Thursday, November 15, 2007

Books I Found at Wordstock

I'd just wandered into the main room at Portland's Wordstock--I made it home last night by the way--when I met William L. Sullivan, author of several hiking and travel books including Listening for Coyote and now a novel, The Case of Einstein's Violin, a thriller with humor and science backed by input from his son, who is a scientist.

The premise is that Einstein left behind a theory in a violin case he once owned. Ana Smyth inherits it and sells it on eBay, a mistake that soon puts her on the run from spies and other nefarious types.
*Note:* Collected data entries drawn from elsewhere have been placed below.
#[local] Existing Instances test_env test_jwt test_oidc_jwt test_range std_hashing rfc_hmac rfc_url std_base64
  http_rules simple_url hyphenated_uuid plain_ed25519 plain_json salted_passwords hex_aead pair_json.

(** ** [user/mod.rs] *)
Module UserTests.
Definition validate_username_pattern : bool :=
  eql (validate_username username_regex "user!")
      (Err "Username must consist only of letters, numbers, and allowed symbols").
Definition validate_username_length : bool :=
  let message := "Username must be between " ++ pretty (Z.of_nat MIN_USERNAME_LEN) ++ " and "
                 ++ pretty (Z.of_nat MAX_USERNAME_LEN) ++ " characters" in
  asserts [eql (validate_username username_regex (repeated "a" (MIN_USERNAME_LEN - 1))) (Err message);
           eql (validate_username username_regex (repeated "a" (MAX_USERNAME_LEN + 1))) (Err message)].
Definition validate_username_ok : bool :=
  asserts (map (fun s => is_ok (validate_username username_regex s))
    [repeated "a" MIN_USERNAME_LEN; repeated "a" MAX_USERNAME_LEN; "_abcdefghijklmnopqrstuvwxyz.1234567890-"]).
Definition validate_name_length : bool :=
  let message := "Name must be between " ++ pretty (Z.of_nat Users.MIN_NAME_LEN) ++ " and "
                 ++ pretty (Z.of_nat Users.MAX_NAME_LEN) ++ " characters" in
  asserts [eql (Users.validate_name (repeated "a" (Users.MIN_NAME_LEN - 1))) (Err message);
           eql (Users.validate_name (repeated "a" (Users.MAX_NAME_LEN + 1))) (Err message)].
Definition validate_name_ok : bool :=
  asserts (map (fun s => is_ok (Users.validate_name s))
    [repeated "a" Users.MIN_NAME_LEN; repeated "a" Users.MAX_NAME_LEN; "Jane Ivey"]).
Definition validate_email_len : bool :=
  let max_email := repeated "a" 64 ++ "@" ++ repeated "a" 186 ++ ".co" in
  asserts [eql (validate_email email_regex (Some ("x" ++ max_email)))
             (Err ("Email must contain no more than " ++ pretty (Z.of_nat MAX_EMAIL_LEN) ++ " characters"));
           is_ok (validate_email email_regex (Some max_email))].
Definition validate_email_pattern : bool :=
  asserts (map (fun e => eql (validate_email email_regex (Some e)) (Err "Email is not valid"))
             ["me@localhost"; "me.com"; "me@localhost."; "me@.com"; "@me.com"]
           ++ map (fun e => is_ok (validate_email email_regex (Some e))) ["m@e.co"; "hello@authere.jacksn.dev"]
           ++ [is_ok (validate_email email_regex None)]).
Definition creating (username name password : string) (email : option string) : result AppError unit :=
  validate_create_input username_regex email_regex
    {| cui_username := username; cui_name := name; cui_password := password; cui_email := email |}.
Definition validate_input_ok : bool :=
  is_ok (creating "user" "Test User" "hunter2hunter2" (Some "hello@authere.jacksn.dev")).
Definition validate_input_errors : bool :=
  match creating "" "" "" (Some "") with Err (InputError errs) => eql (length errs) 4%nat | _ => false end.
Definition validate_input_no_email_is_ok : bool := is_ok (creating "user" "Test User" "hunter2hunter2" None).
Definition validate_username_dots_and_dashes : bool := is_ok (validate_username username_regex "user.name-123").
Definition validate_username_uppercase : bool := is_ok (validate_username username_regex "UserName").
Definition validate_username_only_numbers : bool := is_ok (validate_username username_regex "12345").
Definition validate_email_subdomain : bool := is_ok (validate_email email_regex (Some "user@mail.example.co.uk")).
Definition validate_email_plus_addressing : bool := is_ok (validate_email email_regex (Some "user+tag@example.com")).

Definition user_new_generates_id : prog bool :=
  u1 <~ User_new "alice" "Alice" None ;;
  u2 <~ User_new "bob" "Bob" None ;;
  Ret (negb (eql (u_id u1) (u_id u2))).
Definition user_new_stores_fields : prog bool :=
  user <~ User_new "alice" "Alice Smith" (Some "alice@test.com") ;;
  Ret (asserts [eql (u_username user) "alice"; eql (u_name user) "Alice Smith";
                eql (u_email user) (Some "alice@test.com")]).
Definition user_new_defaults_active : prog bool :=
  user <~ User_new "carol" "Carol" None ;; Ret (u_active user).
Definition user_new_sets_timestamps : prog bool :=
  user <~ User_new "dan" "Dan" None ;;
  Ret (asserts [0 <? u_created_at user; u_created_at user =? u_updated_at user]%Z).
Definition user_new_no_email : prog bool :=
  user <~ User_new "bob" "Bob" None ;; Ret (is_none (u_email user)).

Definition save_and_get_preserves_fields : prog bool :=
  user <~ User_new "alice" "Alice" (Some "a@b.co") ;;
  _ <-+ User_save user ;;
  found <-+ User_get (u_id user) ;;
  loaded <-= found ;;
  Ret (asserts [u_active loaded; u_created_at loaded =? u_created_at user;
                u_updated_at loaded =? u_updated_at user]%Z).
Definition set_active_returns_false_when_unchanged : prog bool :=
  saved "a" "Alice" (fun user =>
  changed <-+ User_set_active user true ;;
  Ret (negb changed.1)).
Definition set_active_deactivates_and_refreshes_updated_at : prog bool :=
  saved "a" "Alice" (fun user =>
  _ <~ sleep ;; changed <-+ User_set_active user false ;;
  reloaded <-+ User_get (u_id user) ;;
  Ret (asserts [changed.1; negb (u_active changed.2); (u_updated_at user <? u_updated_at changed.2)%Z;
                is_some_and reloaded (fun u => negb (u_active u))])).
Definition delete_removes_user : prog bool :=
  saved "a" "Alice" (fun user =>
  deleted <-+ User_delete (u_id user) ;;
  found <-+ User_get (u_id user) ;;
  again <-+ User_delete (u_id user) ;;
  Ret (asserts [deleted; is_none found; negb again])).
Definition update_refreshes_updated_at : prog bool :=
  saved "a" "Alice" (fun user =>
  _ <~ sleep ;; user' <-+ User_update username_regex email_regex user (Some "Alice New") None None ;;
  Ret (u_updated_at user <? u_updated_at user')%Z).
Definition login_rejects_inactive_user : prog bool :=
  saved "a" "Alice" (fun user =>
  made <~ new_password "hunter2hunter2" (u_id user) ;;
  auth <-= ok made ;;
  _ <-+ Authenticator_save auth ;;
  _ <-+ try_password_login user "hunter2hunter2" ;;
  changed <-+ User_set_active user false ;;
  r <~ try_password_login changed.2 "hunter2hunter2" ;;
  Ret (eql r (Err AuthenticationRequired))).
Definition list_includes_inactive_users : prog bool :=
  saved "alice" "Alice" (fun alice =>
  saved "bob" "Bob" (fun _ =>
  _ <-+ User_set_active alice false ;;
  all <-+ User_list ;;
  Ret (asserts [eql (length all) 2%nat; existsb (fun u => negb (u_active u)) all]))).

Lemma user_tests_pass : asserts ([
  validate_username_pattern; validate_username_length; validate_username_ok; validate_name_length;
  validate_name_ok; validate_email_len; validate_email_pattern; validate_input_ok;
  validate_input_errors; validate_input_no_email_is_ok; validate_username_dots_and_dashes;
  validate_username_uppercase; validate_username_only_numbers; validate_email_subdomain;
  validate_email_plus_addressing] ++ map passes [
  user_new_generates_id; user_new_stores_fields; user_new_defaults_active; user_new_sets_timestamps;
  user_new_no_email; save_and_get_preserves_fields; set_active_returns_false_when_unchanged;
  set_active_deactivates_and_refreshes_updated_at; delete_removes_user; update_refreshes_updated_at;
  login_rejects_inactive_user; list_includes_inactive_users]) = true.
Proof. vm_compute. reflexivity. Qed.
End UserTests.

(** ** [user/auth/mod.rs] *)
Module AuthenticatorTests.
Definition owner : Uuid := 7%N.
Definition other_scheme (seed : string) : Authenticator :=
  {| au_id := 1%N; au_scheme := Totp seed; au_owner_id := owner |}.
Definition made (password : string) (k : Authenticator -> prog bool) : prog bool :=
  r <~ new_password password owner ;; a <-= ok r ;; k a.

Definition roundtrip_verification : prog bool := made "hunter2" (fun a => Ret (verify_password a "hunter2")).
Definition incorrect_password : prog bool := made "hunter2" (fun a => Ret (negb (verify_password a "not-the-password"))).
Definition cannot_verify_other_authentication_schemes : bool := negb (verify_password (other_scheme "abc123") "password").
Definition validate_password_len : bool :=
  let want := "Password must be between " ++ pretty (Z.of_nat MIN_PASSWORD_LEN) ++ " and "
              ++ pretty (Z.of_nat MAX_PASSWORD_LEN) ++ " characters" in
  asserts [eql (validate_password (repeated "a" (MIN_PASSWORD_LEN - 1))) (Err want);
           eql (validate_password (repeated "a" (MAX_PASSWORD_LEN + 1))) (Err want)].
Definition validate_password_ok : bool :=
  asserts [is_ok (validate_password (repeated "a" MIN_PASSWORD_LEN));
           is_ok (validate_password (repeated "a" MAX_PASSWORD_LEN))].
Definition new_password_authenticator_has_correct_fields : prog bool :=
  made "valid_password_12" (fun a => Ret (asserts [eql (au_owner_id a) owner; is_password a])).
Definition new_password_produces_unique_hashes : prog bool :=
  made "same_password_12" (fun a1 => made "same_password_12" (fun a2 =>
    Ret match au_scheme a1, au_scheme a2 with
        | Password h1, Password h2 => negb (eql h1 h2)
        | _, _ => false
        end)).
Definition new_password_generates_unique_ids : prog bool :=
  made "password1234" (fun a1 => made "password1234" (fun a2 => Ret (negb (eql (au_id a1) (au_id a2))))).
Definition verify_password_wrong_scheme : bool := negb (verify_password (other_scheme "seed123") "anything").

Lemma authenticator_tests_pass : asserts ([
  cannot_verify_other_authentication_schemes; validate_password_len; validate_password_ok;
  verify_password_wrong_scheme] ++ map passes [
  roundtrip_verification; incorrect_password; new_password_authenticator_has_correct_fields;
  new_password_produces_unique_hashes; new_password_generates_unique_ids]) = true.
Proof. vm_compute. reflexivity. Qed.
End AuthenticatorTests.

(** ** [role.rs] *)
Module RoleTests.
Definition validated (name : string) (description : option string) : result AppError unit :=
  Role_validate_input no_letters {| cri_name := name; cri_description := description |}.
Definition test_validate_role_name_empty : bool := is_err (validated "" None).
Definition test_validate_role_name_too_long : bool := is_err (validated (repeated "a" 65) None).
Definition test_validate_role_name_invalid_chars : bool := is_err (validated "admin role" None).
Definition test_validate_role_description_too_long : bool :=
  is_err (validated "valid_role" (Some (repeated "a" 257))).
Definition test_validate_role_ok : bool := is_ok (validated "power_users" (Some "Users with elevated privileges")).
Definition test_validate_role_name_with_hyphens_underscores : bool := is_ok (validated "power-users_v2" None).
Definition test_validate_role_name_special_chars : bool :=
  asserts (map (fun name => is_err (validated name None)) ["admin@role"; "role.name"; "role/name"; "role name"]).
Definition test_validate_role_max_length_name : bool := is_ok (validated (repeated "a" 64) None).
Definition test_validate_role_max_length_description : bool :=
  is_ok (validated "valid" (Some (repeated "a" 256))).
Definition test_validate_role_multiple_errors : bool :=
  match validated "" (Some (repeated "a" 257)) with
  | Err (InputError errs) => (2 <=? length errs)%nat
  | _ => false
  end.
Definition test_role_new : prog bool :=
  role <~ Role_new "editor" (Some "Can edit") ;;
  Ret (asserts [eql (ro_name role) "editor"; eql (ro_description role) (Some "Can edit")]).
Definition test_role_new_no_description : prog bool :=
  role <~ Role_new "viewer" None ;;
  Ret (asserts [eql (ro_name role) "viewer"; is_none (ro_description role)]).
She's soon globe trotting to places such as Germany, Italy and Greece, all places Sullivan has visited and hiked as well so there's authenticity to the locales.

I've read only the first chapter so far but it looks like loads of fun.

Christine purchased a couple of other books by Mr. Sullivan, a non-fiction account of how he and his wife built a log cabin over about 25 summers, Cabin Fever: Notes from a Part Time Pioneer.

The account has a real-life murder mystery built in, so I'll hopefully get to that after Christine.

More books
I picked up Life on the Ledge: Reflections of a New York City Window Cleaner by Ivor Hanson at the table of its publisher, Two Dollar Radio, which seems to be a cool house with a cool mission.

The book is Hanson's memoir about window cleaning but also a meditation on his life after playing in a band and realizing rock stardom was not on his horizon.

More stuff I bought
It's Not How Good You Are, It's How Good You Want to Be by Paul Arden from the Portland Museum of Art gift shop.

The Rough Guide to Crime Fiction from Murder by the Book.

The Meaning of Night by Michael Cox from Powell's on Hawthorne Street.

Turing's Delirium by Edmundo Paz Soldan from the big Powell's on Burnside

What Liberal Media? The Truth About Bias and the New by Eric Alterman, a staff pick at the big Powell's.

City of Tiny Lights by Patrick Neate from Powell's Burnside

Becoming Vegetarian by Vesanto Melina, Brenda Davis and Victoria Harrison.

And again a big thank you to City of Readers for getting me around town and pointing me in the right direction many times.

2 comments:

Erik Donald France said...

Zowie -- excellent, Sidney! I'm on the lookout now.

Charles Gramlich said...

Wow, that's a pretty eclectic selection. The "Einstein violin" certainly sounds interesting. Congrats on all the great finds.